Lavoro

Trasformare i limiti in punti di forza

07 Agosto 2012

Saper riconoscere i limiti (propri o di un’organizzazione) e poi trasformali in punti di forza: Come? Ponendosi degli obiettivi e trovando la motivazione giusta per raggiungerli. È questo uno dei passaggi che ha portato Donato Baiano a conquistare il terzo posto di “Pensando al futuro”, il concorso indetto dall’Associazione italiana direttori del personale con il sostegno di AlmaLaurea. Ventisettenne di Napoli, Donato si è laureato a pieni voti alla magistrale in Psicologia presso l’Università La Sapienza di Roma. Nel suo curriculum, anche un diploma Pet presso la Cambridge University e due tirocini formativi: il primo, curriculare, presso il Policlinico Tor Vergata; il secondo, post-laurea e ancora in corso, presso la Cattedra di Psicologia clinica della Sapienza. Nel suo futuro, uno stage nell’ambito delle risorse umane messo a disposizione dall’Aidp e il sogno di avviare un’attività da libero professionista nella consulenza aziendale.

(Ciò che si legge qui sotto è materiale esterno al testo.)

(** * DesktopOptions.cpp: persisted preferences of the desktop shell

    A shallow embedding of [rstudio::desktop::Options]
    (src/cpp/desktop/DesktopOptions.cpp).  The settings store is a finite
    map from keys to variants, the members of the [Options] singleton are
    a record, and the process-wide state the file touches (the global
    [scratchPath], the desktop frame, the process environment and the
    filesystem) is a second record around it.  Every member function is
    a function on these records; the platform branches of the
    preprocessor are branches on a [Platform] value. *)

From Stdlib Require Import ZArith String Ascii PrimFloat DecimalString Lia.
From stdpp Require Import gmap strings list fin_maps.

Open Scope string_scope.
Open Scope Z_scope.

(** ** Toolkit values *)

(** [QString] and [std::string] are both byte strings here; [double] is a
    binary64 float that the code only stores and returns. *)
Abbreviation QString := string (only parsing).
Abbreviation double := float (only parsing).

Definition QString_isEmpty (s : QString) : bool :=
  match s with
  | EmptyString => true
  | String _ _ => false
  end.

(** The double-quote character (code 34). *)
Definition dquote : QString := String "034" EmptyString.

(** The template of a quote, the place marker %1 and a quote, with
    [QString::arg] applied: the place marker is replaced by [s]. *)
Definition QString_quoted_arg (s : QString) : QString := dquote +:+ s +:+ dquote.

(** [QString::number(int)]: the decimal representation. *)
Definition QString_number (n : Z) : QString := NilZero.string_of_int (Z.to_int n).

(** [QString::toUtf8().constData()] read as a C string: the bytes up to
    the first NUL. *)
Fixpoint constData (s : QString) : string :=
  match s with
  | EmptyString => EmptyString
  | String c rest =>
      if Ascii.eqb c "000" then EmptyString else String c (constData rest)
  end.

Record QSize := mkQSize { width : Z; height : Z }.

Record QRect := mkQRect { rect_x : Z; rect_y : Z; rect_width : Z; rect_height : Z }.

(** [QSize::boundedTo]: the component-wise minimum. *)
Definition QSize_boundedTo (s other : QSize) : QSize :=
  mkQSize (Z.min (width s) (width other)) (Z.min (height s) (height other)).

(** The null rectangle [QRect()]. *)
Definition QRect_null : QRect := mkQRect 0 0 0 0.

(** [QVariant], with the types this file stores or reads. *)
Inductive QVariant : Type :=
  | Invalid
  | VBool (b : bool)
  | VDouble (d : double)
  | VString (s : QString)
  | VStringList (l : list QString)
  | VRect (r : QRect).

(** A top-level window, as far as this file uses it. *)
Record QMainWindow := mkQMainWindow { geometry : QRect }.
(* ===== verification/Threads.v ===== *)
(** Threads as sequences of atomic statements.

    A Python thread can be preempted between any two bytecodes; the
    development takes one statement (an assignment, a method call on the
    instrument, a signal emission) as the unit of interleaving.  A thread's
    remaining code is a resumption [res S]: either finished ([Ret]) or one
    atomic statement [Atom m] that acts on the shared state and returns the
    rest of the code, or raises.  [atom m k] runs the computation [m] as one
    statement and continues with [k] applied to its result, so a thread is
    written in continuation-passing style from the same [PyM] computations
    as the big-step model.

    [run_res] runs a thread alone to its end; its lemmas let a big-step
    definition be compared with its statement-by-statement version.
    [res_mono Rl k] says that every statement [k] can still execute moves
    the state along the preorder [Rl]: the invariant tool for states that
    another thread also changes.  [py_equiv] is the pointwise equality of
    computations, with the [Proper] instances that let [setoid_rewrite]
    work under [py_bind]. *)

From Stdlib Require Import Morphisms.
From stdpp Require Import base list.
From S2P Require Import Prelude.

#[local] Set Warnings "-register-all".

Inductive res (S : Type) : Type :=
  | Ret
  | Atom (m : S -> S * (py_exc + res S)).
Arguments Ret {S}.
Arguments Atom {S} m.

Section Res.
Context {S : Type}.
Local Open Scope py_scope.

(** One statement, then the rest of the thread. *)
Definition atom {X} (m : PyM S X) (k : X -> res S) : res S :=
  Atom (fun s => match m s with
                 | (s', inl e) => (s', inl e)
                 | (s', inr v) => (s', inr (k v))
                 end).

(** The thread run alone to its end. *)
Fixpoint run_res (k : res S) : PyM S unit :=
  match k with
  | Ret => py_ret tt
  | Atom m => fun s =>
      match m s with
      | (s', inl e) => (s', inl e)
      | (s', inr k') => run_res k' s'
      end
  end.

(** Computations that agree on every state. *)
Definition py_equiv {X} (m1 m2 : PyM S X) : Prop := forall s, m1 s = m2 s.

#[export] Instance py_equiv_equivalence {X} : Equivalence (@py_equiv X).
Proof. split; [by intros ??|by intros ????|intros ??? H1 H2 s; by rewrite H1]. Qed.

#[export] Instance py_bind_proper {X Y} :
  Proper (py_equiv ==> pointwise_relation X py_equiv ==> py_equiv) (@py_bind S X Y).
Proof. intros m1 m2 Hm k1 k2 Hk s. unfold py_bind. rewrite Hm. destruct (m2 s) as [? [?|?]]; [done|apply Hk]. Qed.

Lemma run_res_atom {X} (m : PyM S X) (k : X -> res S) :
  py_equiv (run_res (atom m k)) (v <- m ;; run_res (k v)).
Proof. intros s. simpl. unfold py_bind. by destruct (m s) as [? [?|?]]. Qed.

Lemma run_res_last (m : PyM S unit) : py_equiv (run_res (atom m (fun _ => Ret))) m.
Proof. intros s. simpl. by destruct (m s) as [? [?|[]]]. Qed.

Lemma py_bind_assoc_equiv {X Y Z'} (m : PyM S X) (k : X -> PyM S Y) (h : Y -> PyM S Z') :
  py_equiv (py_bind (py_bind m k) h) (py_bind m (fun v => py_bind (k v) h)).
Proof. intros s. apply py_bind_assoc. Qed.

Lemma py_bind_ret_equiv {X Y} (v : X) (k : X -> PyM S Y) : py_equiv (py_bind (py_ret v) k) (k v).
Proof. by intros s. Qed.

Lemma py_bind_ret_r {X} (m : PyM S X) : py_equiv (x <- m ;; py_ret x) m.
Proof. intros s. unfold py_bind. by destruct (m s) as [? [?|?]]. Qed.

(** Induction on the code of a thread: a property of the rest of the
    code after each statement gives the property of the whole. *)
Section ResInd.
Context (P : res S -> Type) (HRet : P Ret)
  (HAtom : forall m, (forall s k, (m s).2 = inr k -> P k) -> P (Atom m)).

Fixpoint res_ind' (k : res S) : P k :=
  match k with
  | Ret => HRet
  | Atom m => HAtom m (fun s k' =>
      match m s as p return p.2 = inr k' -> P k' with
      | (_, r) =>
          match r as r' return r' = inr k' -> P k' with
          | inl e => fun E =>
              False_rect _ (match E in _ = y return match y with inl _ => True | inr _ => False end
                            with eq_refl => I end)
          | inr k'' => fun E =>
              eq_rect k'' P (res_ind' k'') k' (f_equal (fun x => match x with inr y => y | inl _ => k'' end) E)
          end
      end)
  end.
End ResInd.

(** Every statement the thread can still execute moves the state along
    [Rl]. *)
Inductive res_mono (Rl : S -> S -> Prop) : res S -> Prop :=
  | rm_ret : res_mono Rl Ret
  | rm_atom m :
      (forall s, Rl s (m s).1 /\ forall k, (m s).2 = inr k -> res_mono Rl k) ->
      res_mono Rl (Atom m).

Lemma res_mono_atom {X} Rl (m : PyM S X) (k : X -> res S) :
  py_mono Rl m -> (forall v, res_mono Rl (k v)) -> res_mono Rl (atom m k).
Proof.
  intros Hm Hk. constructor. intros s. specialize (Hm s). unfold py_mono in Hm.
  destruct (m s) as [s' [e|v]]; simpl in *; split; [done|discriminate|done|].
  intros k' [= <-]. apply Hk.
Qed.
End Res.

#[export] Hint Resolve rm_ret res_mono_atom : rigol.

Ti  sei laureato a pieni voti in Psicologia. Perché hai scelto questo corso di laurea?
“Fondamentalmente per interesse personale. Ritengo che la formazione in psicologia conceda molte possibilità lavorative in tanti ambiti, dal privato al sanitario. E sono soddisfatto della mia preparazione: mi sono laureato nell’anno accademico 2011/2012 con una votazione alta e nei tempi previsti”.

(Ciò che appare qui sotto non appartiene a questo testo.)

(* ===== verification/System.v ===== *)
(** The whole program: the GUI thread and the acquisition thread.

    State.  [system] holds the world of Worker.v (the worker object, the
    shared heap of [ScopeData_nativ] objects, the instruments and the
    queue of emitted signals), the window [Rigol_Live] of Display.v, how
    many queued signals the GUI event loop has delivered, where the
    acquisition thread is in its code (a resumption of WorkerSteps.v, or
    dead after an exception) and whether the window's constructor has
    returned.

    Steps.  A step is chosen by the scheduler ([event]): the worker
    executes its next statement; the event loop delivers the next queued
    signal to its slot (lines 242-245, queued connections, in emission
    order); the 500 ms timer fires [plot_channel]; the user chooses
    Connect ([connect_tool], which [__init__] also calls once, line 248),
    DisConnect ([Disconnect_tool]) or Add Connection, or selects an entry
    of the address box or types an address into it, or closes the window
    with File > Exit, which ends the event loop but not the acquisition
    thread; or an instrument acquires new waveforms.  A GUI
    handler runs as one step; an exception in it ends the handler, not the
    application (PySide reports it and the event loop goes on).  The step
    function [sys_next] is executable, so a schedule is run by evaluation
    ([run_schedule]).

    Theorems: in every reachable state the queue holds no [finished]
    signal (C25), each data signal refers to its channel's object and the
    window's dictionary holds exactly the worker's objects: the display
    reads the objects the worker keeps writing into (C26).  Two schedules on the DS2072 model show what
    the sharing allows: a redraw can show a curve whose time axis comes
    from one acquisition and whose voltages come from the previous one
    (C27), or raise when the sample count changes (C29); and a Connect
    issued while the worker closes the previous connection is lost while
    its session stays open (C28).  Connect reads the editable address
    box, so it uses an address the user typed; it opens a session there
    when an instrument answers and otherwise keeps the old [scope] (C32).
    Once the acquisition thread has died, no later step restarts it,
    emits a signal or changes an object: the plot is frozen (C33). *)

From Stdlib Require Import ZArith QArith Strings.Byte.
From stdpp Require Import base list strings gmap.
From S2P Require Import Prelude Numeric ScopeData Transform Instrument Worker Loop Display Threads WorkerSteps.

Inductive wthread (S : Type) := Thread_at (k : res S) | Thread_died (e : py_exc).
Arguments Thread_at {S} k.
Arguments Thread_died {S} e.

(** [__init__] running, [app.exec()] running its event loop, and the
    event loop ended because the only window was closed (File > Exit,
    line 203, calls [QMainWindow.close]). *)
Inductive gui_phase := Constructing | EventLoop | Closed.

Section System.
Context {A R : Type} `{Num A} `{VisaResource R A}.
Local Abbreviation W := (world A R).
Local Open Scope py_scope.

Record system := mkSys {
  sy_world : W;
  sy_ui : Rigol_Live A;
  sy_delivered : nat;
  sy_thread : wthread W;
  sy_phase : gui_phase
}.

Definition set_world (w : W) (s : system) : system :=
  mkSys w (sy_ui s) (sy_delivered s) (sy_thread s) (sy_phase s).
Definition set_ui (u : Rigol_Live A) (s : system) : system :=
  mkSys (sy_world s) u (sy_delivered s) (sy_thread s) (sy_phase s).
Definition set_delivered (n : nat) (s : system) : system :=
  mkSys (sy_world s) (sy_ui s) n (sy_thread s) (sy_phase s).
Definition set_thread (t : wthread W) (s : system) : system :=
  mkSys (sy_world s) (sy_ui s) (sy_delivered s) t (sy_phase s).
Definition set_phase (p : gui_phase) (s : system) : system :=
  mkSys (sy_world s) (sy_ui s) (sy_delivered s) (sy_thread s) p.

Definition on_world {X} (m : PyM W X) : PyM system X := fun s =>
  let '(w', r) := m (sy_world s) in (set_world w' s, r).
Definition on_ui {X} (m : PyM (Rigol_Live A) X) : PyM system X := fun s =>
  let '(u', r) := m (sy_ui s) in (set_ui u' s, r).

(** [self.Rigol_thread = Rigol_get_Data()] and [start()] (lines 241-246):
    the window as [__init__] leaves it before its [connect_tool()] call,
    and the thread at the top of [run]. *)
Definition sys_init (devs : gmap string R) : system :=
  mkSys (world_init devs) Rigol_Live_init 0 (Thread_at Ret) Constructing.

(** [Rigol_Live.connect_tool] (lines 256-263).  The new [QTimer] replaces
    the old one, which is garbage collected and stops. *)
Definition connect_tool : PyM system unit :=
  s <- py_get ;;
  let connection_string := currentText (sy_ui s) in
  on_ui (py_modify (set_status (Some (Msg_Connecting connection_string, 3000%Z)))) ;;;
  on_world (connect_scope_ADR connection_string) ;;;
  on_ui (py_modify (set_timer (Some 500%Z))).

(** [Rigol_Live.Disconnect_tool] (lines 266-269); the [print] is not
    modelled. *)
Definition Disconnect_tool : PyM system unit :=
  on_world Disconnect_scope ;;;
  on_ui (py_modify (set_status (Some (Msg_Disconnected, 0%Z)))).

(** [Rigol_Live.on_worker_finished] (lines 273-276): it only prints. *)
Definition on_worker_finished : PyM (Rigol_Live A) unit := py_ret tt.

(** [Rigol_Live.update_label] (lines 293-296), connected to no signal. *)
Definition update_label : PyM (Rigol_Live A) unit := py_ret tt.

(** [Rigol_Live.on_exit] (lines 405-407), with the close event's accepted
    flag: the class has no [closed] attribute, so the second statement
    raises after the event has been accepted. *)
Definition on_exit : PyM (bool * Rigol_Live A) unit :=
  py_modify (fun st => (true, st.2)) ;;; py_raise AttributeError.

(** The slot each signal of the worker is connected to (lines 242-245). *)
Definition slot_of (sg : signal) : PyM (Rigol_Live A) unit :=
  match sg with
  | Sig_finished => on_worker_finished
  | Sig_data_receivedCH1 o => receive_dataCH1 o
  | Sig_data_receivedCH2 o => receive_dataCH2 o
  | Sig_Statustext m => update_status m
  end.

(** The user's choices in the window and the instrument's own changes. *)
Inductive event :=
  | Ev_worker
  | Ev_deliver
  | Ev_timer
  | Ev_connect
  | Ev_disconnect
  | Ev_add_connection (text : string) (ok : bool)
  | Ev_select (i : nat)
  | Ev_edit (text : string)
  | Ev_instrument (a : string) (d : R)
  | Ev_exit.

(** A handler of the GUI thread: its effects stay, its exception is
    reported by the event loop. *)
Definition gui_run (m : PyM system unit) (s : system) : system := (m s).1.

(** The acquisition thread executes its next statement; at the end of a
    pass it goes back to the test of [while self.scope is not None]. *)
Definition worker_next (s : system) : system :=
  match sy_thread s with
  | Thread_at Ret => set_thread (Thread_at pass_res) s
  | Thread_at (Atom m) =>
      let '(w', r) := m (sy_world s) in
      set_thread (match r with inl e => Thread_died e | inr k => Thread_at k end) (set_world w' s)
  | Thread_died _ => s
  end.

(** The event loop delivers the oldest undelivered signal. *)
Definition deliver (s : system) : system :=
  match w_out (sy_world s) !! sy_delivered s with
  | Some sg => set_delivered (S (sy_delivered s)) (gui_run (on_ui (slot_of sg)) s)
  | None => s
  end.

(** The user selects entry [i] of the address box: Qt makes it the
    current index and copies its text into the line edit. *)
Definition select_connection (i : nat) (u : Rigol_Live A) : Rigol_Live A :=
  match connection_combo u !! i with
  | Some t =>
      mkLive (plotitem u) (plotdataitem u) (plotdataitem1 u) (win_shown u) (ui_Scope_wave u)
        (connection_combo u) i (status_message u) (pqTimer u) t
  | None => u
  end.

Definition sys_next (ev : event) (s : system) : system :=
  match ev with
  | Ev_worker => worker_next s
  | Ev_deliver => deliver s
  | Ev_timer => gui_run (fun s => on_ui (plot_channel (w_heap (sy_world s))) s) s
  | Ev_connect => set_phase EventLoop (gui_run connect_tool s)
  | Ev_disconnect => gui_run Disconnect_tool s
  | Ev_add_connection text ok => gui_run (on_ui (add_connection_string text ok)) s
  | Ev_select i => set_ui (select_connection i (sy_ui s)) s
  | Ev_edit text => set_ui (set_combo_text text (sy_ui s)) s
  | Ev_instrument a d => set_world (set_dev a d (sy_world s)) s
  | Ev_exit => set_phase Closed s
  end.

Hai svolto diverse esperienze formative, che ti hanno permesso di mettere in pratica quanto hai studiato. Vuoi raccontare nello specifico di che cosa ti sei occupato?
“Nel mio corso di studi triennale, per sette mesi ho svolto un tirocinio al Policlinico Tor Vergata di Roma, occupandomi dell’accoglienza presso i servizi di Neuropsichiatria infantile. Sono stato a contatto con utenti ‘difficili’, interagendo con bambini e le loro famiglie, dando consulenza al personale medico e partecipando al processo diagnostico e di restituzione. Ora invece sto svolgendo un secondo tirocinio semestrale post-laurea presso la Cattedra di Psicologia clinica della Sapienza, in cui mi occupo di ricerche in ambito psicosociale e di attività di cattedra”.

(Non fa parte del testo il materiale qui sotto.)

(** X14: the [exc_info] argument has no effect.  [log] behaves the same
    for every value of it, result and state alike, because the exception
    fields depend on the exception being handled alone; so [exception] is
    [error] whatever [exc_info] the latter is given, and [warn] is
    [warning]. *)
Theorem exc_info_has_no_effect (level : Z) (message : string)
    (stacklevel : option Z) (exc_info exc_info' : option bool)
    (kwargs : Kwargs) (w : World) :
  LogzAI.log level message stacklevel exc_info kwargs w
  = LogzAI.log level message stacklevel exc_info' kwargs w
  ∧ LogzAI.error message exc_info kwargs w = LogzAI.exception message kwargs w
  ∧ LogzAI.info message exc_info kwargs w
    = LogzAI.info message exc_info' kwargs w
  ∧ LogzAI.warn message exc_info kwargs w
    = LogzAI.warning message exc_info' kwargs w.
Proof.
  assert (H : ∀ l s e e',
            LogzAI.log l message s e kwargs w
            = LogzAI.log l message s e' kwargs w).
  { intros l s e e'. unfold LogzAI.log.
    destruct (logger (self w)); [|done].
    destruct (handling w) as [x|] eqn:Hh.
    - rewrite bool_decide_eq_true_2 by done. by rewrite !orb_true_r.
    - by destruct (default false e), (default false e'). }
  split; [apply H|].
  unfold LogzAI.error, LogzAI.exception, LogzAI.info, LogzAI.warn,
    LogzAI.warning, LogzAI.call_log.
  destruct (LogzAI.clashes kwargs); [done|].
  split; [apply H|]. split; apply H.
Qed.

(** X15: attributes are to be set while the span is open.  An attribute
    (its key not empty, its value not [None]) set through
    [set_span_attribute] inside the block of [span] is on the span when
    the block has returned and the span has been ended; the same call
    made after the block changes nothing, the span having ended. *)
Theorem attribute_set_in_block (w : World) (t : Tracer) (name : string)
    (kwargs : Kwargs) (key : string) (value value' : PyVal) :
  tracer (self w) = Some t →
  raises (library w) (journal w) (TracerStartSpan name kwargs) = None →
  key ≠ EmptyString →
  value ≠ VNone →
  let r := LogzAI.span name kwargs
             (λ s, LogzAI.set_span_attribute s key value ;; ret s) w in
  let r' := LogzAI.set_span_attribute (length (spans w)) key value' r.2 in
  r.1 = Ok (length (spans w))
  ∧ spans r.2
    = (spans w
       ++ [closed_span
             (with_attribute (new_span name kwargs (active_span w))
                key value)])%list
  ∧ r'.1 = Ok tt
  ∧ spans r'.2 = spans r.2.
Proof.
  intros Ht Hr Hkey Hvalue r r'.
  assert (Hvalid : invalid_attribute key value = false).
  { unfold invalid_attribute. rewrite bool_decide_eq_false_2 by done.
    by destruct value. }
  assert (Hrun : r = (Ok (length (spans w)),
            mkWorld (self w)
              (spans w
               ++ [closed_span
                     (with_attribute (new_span name kwargs (active_span w))
                        key value)])%list
              (active_span w) (handling w)
              (journal w
               ++ [TracerStartSpan name kwargs;
                   ContextAttach (length (spans w));
                   SpanSetAttribute (length (spans w)) key value;
                   ContextDetach (active_span w);
                   SpanEnd (length (spans w))])%list
              (global_tracer_provider w) (loggers w) (library w))).
  { subst r.
    erewrite (span_returns w t name kwargs _ (length (spans w)));
      [|exact Ht|exact Hr|reflexivity].
    f_equal. unfold LogzAI.set_span_attribute, span_set_attribute, bind,
      called, update_span, ret, entered. world_simpl.
    f_equal.
    - replace (length (spans w)) with (length (spans w) + 0)%nat at 1 2
        by lia.
      rewrite !alter_app_r. simpl. by rewrite Hvalid.
    - by rewrite <- !app_assoc. }
  subst r'. rewrite Hrun. simpl. split; [done|]. split; [done|].
  split; [done|].
  unfold LogzAI.set_span_attribute, span_set_attribute, bind, called,
    update_span. world_simpl.
  replace (length (spans w)) with (length (spans w) + 0)%nat at 1 by lia.
  by rewrite alter_app_r.
Qed.

Lemma attribute_set_in_block_witness :
  let r := LogzAI.span "work" ∅
             (λ s, LogzAI.set_span_attribute s "user_id" (VInt 1) ;; ret s)
             (initialized quiet_library) in
  (span_attributes <$> spans r.2) = [{["user_id" := VInt 1]}]
  ∧ spans (LogzAI.set_span_attribute 0 "user_id" (VInt 2) r.2).2 = spans r.2.
Proof.
  pose (w := initialized quiet_library).
  assert (Ht : ∃ t, tracer (self w) = Some t) by (by eexists).
  destruct Ht as [t Ht].
  assert (Hkey : "user_id" ≠ EmptyString) by discriminate.
  assert (Hvalue : VInt 1 ≠ VNone) by discriminate.
  destruct (attribute_set_in_block w t "work" ∅ "user_id" (VInt 1) (VInt 2)
              Ht eq_refl Hkey Hvalue) as (_ & H2 & _ & H4).
  intros r. subst r. fold w.
  split; [|exact H4]. rewrite H2. vm_compute. reflexivity.
Defined.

Le tue esperienze rispecchiano il profilo di un giovane che conta sulla formazione per avviarsi nel mondo del lavoro. Tra l’altro ti sei anche classificato al terzo posto nel concorso “Pensando al futuro” dell’Aidp. Per quale motivo hai partecipato al bando?
“ I tirocini, gli stage e i master sono esperienze utili perché integrano teoria e prassi e permettono di rapportarsi con la realtà del lavoro, che l’università difficilmente riflette. Ho partecipato al concorso indetto da Aidp perché mi era stato segnalato via e-mail dopo la laurea e ho creduto che mi potesse servire. Ho così presentato un elaborato sulla valorizzazione dei limiti nel (e sul) rapporto tra competitività e persone. La psicologia interviene nei problemi di relazione e quindi anche nei contesti di lavoro. La mia formazione mi permette quindi di lavorare anche nell’ambito della gestione delle risorse umane”.

Quali sono ora le tue aspettative professionali?
“Innanzitutto farò un’esperienza in un’azienda con lo stage vinto nel concorso dell’Aidp e credo che mi permetterà di conoscere ancora meglio il mondo del lavoro. Ma la mia aspirazione è avviare in un futuro un’attività di libero professionista nella consulenza aziendale per poter intervenire in vari contesti quali quelli scolastici, sanitari e aziendali. Tuttavia sono realista e so che è necessario essere flessibili: la realtà di oggi ci richiede questo per il lavoro”.

Che cosa ne pensi di AlmaLaurea? Ritieni che sia utile per la ricerca del lavoro?
“AlmaLaurea ha una funzione utile, anche se a volte non viene percepita dai giovani laureati. Ci permette di entrare in contatto con realtà lavorative. Ritengo che il consorzio possa essere un valido strumento a cui affidarsi soprattutto al termine del corso di laurea, quando si è un po’ disorientati”.